Brian Hartzer’s first day in Westpac’s chief executive role doesn’t have quite the 'big bang’ aspect to it that characterised his National Australia Bank rival Andrew Thorburn’s start to his CEO career. But then, it didn’t need to.
Indeed, had there been the same kind of wholesale changes to Westpac’s superstructure that marked Thorburn’s first day, it would have been either an admission of personal failure or a criticism of his much-respected predecessor, Gail Kelly, given that Hartzer had spent the past three years being responsible for about 70 per cent of the group’s operations.
In fact, with his elevation came the only significant change to the organisational design, with Hartzer abolishing the Australian Financial Services division that Kelly had created specifically for him to give him the best chance of proving himself as her prospective successor. Which he did.
Getting rid of that role -- signalling there would be no 'first among equals' among his direct reports -- was a sensible way to level the playing field for the next tier of Westpac executives, who will now report directly to him.
The only other change to Westpac’s structure, apart from the confirmation of Westpac New Zealand’s acting CEO David McLean in that role, is for the group’s technology function to report directly to Hartzer rather than to the chief operating officer. This is an indication of the priority Hartzer has placed on technology as banks face up to the threat of new technology-based competitors.
There were no expectations of the kind of senior management upheaval that Thorburn unveiled on his first day in the job because, unlike NAB, Westpac didn’t need that level of change. Thorburn needed to make a statement; Hartzer didn’t.
Kelly, with some help from Hartzer in the past few years, left the group in terrific shape, with sector-leading capital and productivity ratios, vastly-improved customer satisfaction levels and an embedded strong and positive culture.
That doesn’t mean, however, that Hartzer won’t face challenges. The continuously evolving international regulatory environment for banks and the prospective impact of the recommendations of the local Murray inquiry into the financial system mean that the context in which banks operate is constantly shifting against them.
For Westpac (and, for that matter, Commonwealth Bank) the big tilt within its balance sheet towards mortgage lending that has served it well in the post-crisis period may create some new challenges, given that the likely changes to the risk-weightings for mortgages and an overall increase in the capital requirements the four major banks will have to conform to.
There are already signs of a subtle shift in strategy to pre-empt those changes and to take advantage of the shifting patterns of activity within the domestic system.

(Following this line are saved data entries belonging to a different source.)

(** * ssg/build_yaml.py: the SHORTHAND compiler of the compliance content

    A shallow embedding of [src/ssg/build_yaml.py]: the entity model
    (Profile, Value, Benchmark, Group, Rule), the closed-schema descriptor
    parsers ([from_yaml]), the XML rendering ([to_xml_element]) and the
    directory assembler ([add_from_directory]).

    Conventions of the embedding.
    - A Python [str] is a [string]; a character is a code point below 256.
    - A loaded YAML document is a value of [yaml]; mappings keep their
      insertion order (association lists), as Python dictionaries do.
      YAML floats and timestamps are outside the model.
    - An exception is a value of [exn]; code that may raise returns
      [result]; code that also mutates objects, prints or looks at the file
      system runs in the monad [M] over an explicit [state].
    - Objects that the source mutates through aliases (Benchmark, Group,
      Rule) live in a store and are named by references.
    - Modules of the repository that are not part of this file's source
      ([ssg.yaml], [ssg.checks], [ssg.rules], [ssg.constants], [ssg.xml]) and
      the operating system are collected in the class [Externals]. *)

From Stdlib Require Import ZArith Lia Ascii String List Bool.
From stdpp Require Import base list strings pretty.
(* ===== verification/Config.v ===== *)
(** * Config: the module-level constants of App.jsx (lines 13-36)

    Before the component is defined, App.jsx computes its fixed
    configuration: the footer constants, the keypair of the storage account
    (rebuilt from keypair.json), the program id (read from idl.json), the
    cluster URL and the commitment options.  The two JSON files are inputs
    of the build and not part of the sources; the class [Build] stands for
    their contents, and every definition below is computed from it the way
    the source computes it. *)

From S2P Require Import Prelude Js Remote.
From Stdlib Require Import ZArith.

(** keypair.json: [kp._keypair.secretKey] is an object whose keys are the
    indices ["0"], ["1"], ... of a serialised byte array; [kpj_secretKey]
    holds its values in index order. *)
Record KeypairJson := mkKeypairJson { kpj_secretKey : list Z }.

(** The JSON files imported at lines 10-11. *)
Class Build := {
  idl : Idl;
  kp : KeypairJson
}.

(** [opts] *)
Record Opts := mkOpts { preflightCommitment : string }.

(** [Object.values(o)] of an object with index keys: the values in index
    order.  The object is given as the list of its values in that order
    ([kpj_secretKey]); the ordering of keys that are not indices is not
    modelled. *)
Definition Object_values (o : list Z) : list Z := o.

(** [new Uint8Array(arr)] on integers: every element is reduced modulo
    [2^8].  Values that are not integers are not representable here. *)
Definition Uint8Array (arr : list Z) : list Z := (λ z, z mod 256)%Z <$> arr.

Section config.
Context {web3 : Web3} {build : Build}.

Definition GITHUB_HANDLE : string := "anicca3".
Definition GITHUB_LINK : string := "https://github.com/" +:+ GITHUB_HANDLE.
Definition CREATOR_NAME : string := "anicca".

Definition arr : list Z := Object_values (kpj_secretKey kp).
Definition secret : list Z := Uint8Array arr.
Definition baseAccount : Keypair := Keypair_fromSecretKey secret.

Definition programID : PublicKey := new_PublicKey (idl_metadata_address idl).

Definition network : string := clusterApiUrl "devnet".

Definition opts : Opts := {| preflightCommitment := "processed" |}.

(** ** Facts *)

(** [secret] has one element for each value of the JSON object. *)
Lemma secret_length : length secret = length (kpj_secretKey kp).
Proof. unfold secret, Uint8Array, arr, Object_values. apply length_fmap. Qed.

(** Bytes already in range are kept as they are. *)
Lemma secret_id :
  Forall (λ b, 0 ≤ b < 256)%Z (kpj_secretKey kp) → secret = kpj_secretKey kp.
Proof.
  unfold secret, Uint8Array, arr, Object_values.
  induction 1 as [|b l Hb Hl IH]; simpl; [done|].
  f_equal; [by apply Z.mod_small | exact IH].
Qed.

End config.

With the appeal of residential mortgage lending relative to business lending weakening slightly, and against the backdrop of stronger growth in business credit, Westpac has in recent months been growing its business loan book at levels about twice that of the system’s growth rate while being prepared to surrender some market share in mortgage lending.
Business lending may be the new post-Murray battleground for the majors, given both the prospective changes to the capital adequacy regime, the heightened concern the Australian Prudential Regulation Authority has been demonstrating in relation to the housing market and Thorburn’s stated desire to protect and enhance NAB’s traditional leadership in the sector.
It's a contest in which the majors have a significant advantage over smaller banks, non-banks and technology-based lenders because of their ubiquitous presence, their multi-layered relationships with businesses, their experience and their systems. Westpac is entering the contest with some momentum.
Kelly may have handed over a group that is in near-pristine shape to Hartzer, but the nature of banking in the post-GFC environment is that there are accelerating changes occurring and new threats emerging.
Hartzer may have started his new role quietly -- it has been a near-seamless and perfectly-executed transition -- but he would know all too well that there will be challenges ahead.